[ITW] Decoding customer relations: trends, technologies and opportunities for businesses
As the customer journey continues to expand and become more complex, it is more important than ever to offer a seamless, unified interaction.
Given this challenge, what opportunities are created when you integrate your front-end functions with sales, marketing and customer experience?
Thomas Ciezar, Marketing Specialist at Zoho, offers you his insight into customer relations, between the evolution of the digital customer journey and technological trends. He gives his advice on how to seize the opportunities available to companies wishing to strengthen their customer loyalty strategy, in order to innovate and stand out from the crowd.

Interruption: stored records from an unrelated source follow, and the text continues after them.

(** * WinManus: the agent loop and the WebSocket manager

    A shallow embedding of [src/lib/agent/AgentLoop.ts] (class [AgentLoop]) and
    of the client side of the WebSocket utility (class [WebSocketManager] and
    [getWebSocketManager]), followed by the properties of the orchestration
    core: single flight, progress reporting, history growth, error recovery,
    observer registration and the reconnect back-off.  The handlers [POST]
    and [GET] of the agent endpoint are embedded over the same agent loop
    (for request fields that are strings in [Api], for any JSON value in
    [ApiJson]), and the invariants of the three parts are proved at the
    end.

    Conventions of the embedding.
    - A JavaScript function value (a callback, a listener) is a reference; two
      references are [===] exactly when they are the same [nat].
    - Callbacks are passive observers: the model records what each of them is
      handed and assumes they do not call back into the object.  In the
      modules [Agent], [Ws] and [Api] they also return; the modules
      [AgentThrowing] and [WsThrowing] embed the same methods for callbacks
      that may throw, and agree with [Agent] and [Ws] when none does.
    - An [async] method is cut at its [await]s.  What runs between two awaits
      is one atomic function on the world; the suspended rest of the method is
      a value of type [Await]; the event loop resumes it with [settle].
    - What the environment decides (the reading of [Date.now()], whether the
      awaited work of a phase throws, the close code of a socket) is an input
      of the corresponding event. *)

From Stdlib Require Import List String Ascii Bool Arith ZArith QArith Qround.
From Stdlib Require Import Lia Sorted.
From Stdlib Require Import Floats.
Import ListNotations.

Open Scope string_scope.
Open Scope nat_scope.

(** ** JavaScript values shared by both classes *)

(** A function reference. *)
Definition FunRef := nat.

(** [cb !== callback] on function references. *)
Definition differs (callback cb : FunRef) : bool := negb (Nat.eqb cb callback).

(** A thrown value: an [Error] object with its [message], or any other value
    with the text [String(value)] gives for it. *)
Inductive Thrown :=
| ThrownError (message : string)
| ThrownOther (text : string).

(** [error instanceof Error ? error.message : String(error)] *)
Definition errorText (e : Thrown) : string :=
  match e with
  | ThrownError message => message
  | ThrownOther text => text
  end.

(** How the awaited part of a [try] block ends. *)
Inductive Settled :=
| Fulfilled
| Threw (e : Thrown).

(** [for (const f of fs) f(a)] when a call may throw: the calls made, in
    order, each with what it was handed, and how the loop ends.  The call
    that throws is the last one made. *)
Fixpoint callEach {A : Type} (behaviour : FunRef -> A -> Settled)
    (fs : list FunRef) (a : A) : list (FunRef * A) * Settled :=
  match fs with
  | [] => ([], Fulfilled)
  | f :: fs' =>
      match behaviour f a with
      | Fulfilled =>
          let (called, o) := callEach behaviour fs' a in ((f, a) :: called, o)
      | Threw e => ([(f, a)], Threw e)
      end
  end.

Inductive Level := LogLevel | WarnLevel | ErrorLevel.

(** One call of [console.log], [console.warn] or [console.error]: the level
    and the first argument (the later arguments are not kept). *)
Definition ConsoleLine := (Level * string)%type.

(** The double-quote character of the template literals. *)
Definition dq : string := String (ascii_of_nat 34) EmptyString.

(** [Math.floor((i / n) * k)] for array indices [i], a length [n] and an
    integer constant [k], computed over the rationals.  JavaScript computes it
    in binary64; [floorScaled_agrees] below checks that both agree for the
    plan length the source produces. *)
Definition floorScaled (i n : nat) (k : Z) : Z :=
  Qfloor ((inject_Z (Z.of_nat i) / inject_Z (Z.of_nat n)) * inject_Z k).

Module Binary64.

(** The integer part [Math.floor] leaves of a finite double. *)
Definition floor (f : float) : option Z :=
  match Prim2SF f with
  | S754_zero _ => Some 0%Z
  | S754_finite sign m e =>
      let n := if sign then Z.neg m else Z.pos m in
      Some (if (0 <=? e)%Z then n * 2 ^ e else n / 2 ^ (- e))%Z
  | _ => None
  end.

Definition ofNat (n : nat) : float := of_uint63 (Uint63.of_Z (Z.of_nat n)).

(** [Math.floor((i / n) * k)] as the engine evaluates it. *)
Definition floorScaled64 (i n : nat) (k : Z) : option Z :=
  floor (PrimFloat.mul (PrimFloat.div (ofNat i) (ofNat n))
           (of_uint63 (Uint63.of_Z k))).

(** The rational a finite double stands for, in lowest terms. *)
Definition exact (f : float) : option Q :=
  match Prim2SF f with
  | S754_zero _ => Some 0%Q
  | S754_finite sign m e =>
      let n := if sign then Z.neg m else Z.pos m in
      Some (Qred (inject_Z n * Qpower 2 e))
  | _ => None
  end.

End Binary64.

(** * AgentLoop.ts *)

Module Agent.

Inductive Status :=
| Idle | Planning | Executing | Observing | Updating | Completed | Error.

(** [this.state.status === 'error'] *)
Definition isError (s : Status) : bool :=
  match s with Error => true | _ => false end.

(** The record [executeStep] builds. *)
Record StepResult := { stepCompleted : string; output : string }.

(** The record [observeResult] builds. *)
Record Observation := { analysisOf : StepResult; feedback : string }.

(** The values stored under [result: any] of a history entry. *)
Inductive HistoryResult :=
| PlanValue (plan : list string)
| ResultValue (result : StepResult)
| ObservationValue (observation : Observation)
| UpdatedPlanValue (updatedPlan : list string).

Record AgentAction :=
  { action : string; result : HistoryResult; timestamp : Z }.

Record AgentState := {
  status : Status;
  currentTask : option string;
  plan : list string;
  progress : Z;
  currentStep : option string;
  results : list StepResult;
  error : option string;
  history : list AgentAction
}.

(** The keys of [AgentState]. *)
Inductive Field :=
| FStatus | FCurrentTask | FPlan | FProgress
| FCurrentStep | FResults | FError | FHistory.

(** One [key: value] of an object literal of type [Partial<AgentState>]. *)
Inductive Assign :=
| SetStatus (v : Status)
| SetCurrentTask (v : option string)
| SetPlan (v : list string)
| SetProgress (v : Z)
| SetCurrentStep (v : option string)
| SetResults (v : list StepResult)
| SetError (v : option string)
| SetHistory (v : list AgentAction).

(** [Partial<AgentState>]: the literal's entries in the order written. *)
Definition Updates := list Assign.

Definition key (a : Assign) : Field :=
  match a with
  | SetStatus _ => FStatus
  | SetCurrentTask _ => FCurrentTask
  | SetPlan _ => FPlan
  | SetProgress _ => FProgress
  | SetCurrentStep _ => FCurrentStep
  | SetResults _ => FResults
  | SetError _ => FError
  | SetHistory _ => FHistory
  end.

(** The keys an update names. *)
Definition keys (u : Updates) : list Field := map key u.

Definition assign (s : AgentState) (a : Assign) : AgentState :=
  match a with
  | SetStatus v =>
      {| status := v; currentTask := currentTask s; plan := plan s;
         progress := progress s; currentStep := currentStep s;
         results := results s; error := error s; history := history s |}
  | SetCurrentTask v =>
      {| status := status s; currentTask := v; plan := plan s;
         progress := progress s; currentStep := currentStep s;
         results := results s; error := error s; history := history s |}
  | SetPlan v =>
      {| status := status s; currentTask := currentTask s; plan := v;
         progress := progress s; currentStep := currentStep s;
         results := results s; error := error s; history := history s |}
  | SetProgress v =>
      {| status := status s; currentTask := currentTask s; plan := plan s;
         progress := v; currentStep := currentStep s;
         results := results s; error := error s; history := history s |}
  | SetCurrentStep v =>
      {| status := status s; currentTask := currentTask s; plan := plan s;
         progress := progress s; currentStep := v;
         results := results s; error := error s; history := history s |}
  | SetResults v =>
      {| status := status s; currentTask := currentTask s; plan := plan s;
         progress := progress s; currentStep := currentStep s;
         results := v; error := error s; history := history s |}
  | SetError v =>
      {| status := status s; currentTask := currentTask s; plan := plan s;
         progress := progress s; currentStep := currentStep s;
         results := results s; error := v; history := history s |}
  | SetHistory v =>
      {| status := status s; currentTask := currentTask s; plan := plan s;
         progress := progress s; currentStep := currentStep s;
         results := results s; error := error s; history := v |}
  end.

(** [{ ...s, ...updates }] *)
Definition spread (s : AgentState) (updates : Updates) : AgentState :=
  fold_left assign updates s.

(** The object: its three private fields. *)
Record AgentLoop := {
  state : AgentState;
  taskRunning : bool;
  updateCallbacks : list FunRef
}.

(** Where [startTask] is suspended: the [await] inside [planTask],
    [executeStep], [observeResult] or [updatePlan], with the local variables
    that are live across it ([i] is the loop counter of [runAgentLoop]). *)
Inductive Await :=
| AwaitPlan (plan : list string)
| AwaitExecute (i : nat) (step : string)
| AwaitObserve (i : nat) (result : StepResult)
| AwaitUpdate (i : nat) (observation : Observation).

(** The object together with what surrounds it: the suspended call of
    [startTask] if there is one, every snapshot handed to a callback so far
    (oldest first) and the console. *)
Record World := {
  self : AgentLoop;
  awaiting : option Await;
  delivered : list (FunRef * AgentState);
  console : list ConsoleLine
}.

(** [constructor()] *)
Definition initialState : AgentState :=
  {| status := Idle; currentTask := None; plan := []; progress := 0%Z;
     currentStep := None; results := []; error := None; history := [] |}.

Definition newAgentLoop : World :=
  {| self := {| state := initialState; taskRunning := false;
                updateCallbacks := [] |};
     awaiting := None; delivered := []; console := [] |}.

(** [getState()]: a shallow copy; the arrays it shares are never mutated in
    place, so the copy is the value. *)
Definition getState (w : World) : AgentState := state (self w).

In recent years, the number of customer relations channels has multiplied. How do you build strong customer relationships in such a context?
Thomas Ciezar
There's no doubt that companies today are increasingly aware of the meteoric rise in the importance of the "omnichannel customer journey". In fact, we are in the midst of the golden age of the customer experience, a new battleground for businesses created by a digital revolution and a crisis that have led consumers to adapt their consumption habits. With repeat purchases, increasingly communicative word-of-mouth and greater competition on the market, today's customer journey is made up of many stages.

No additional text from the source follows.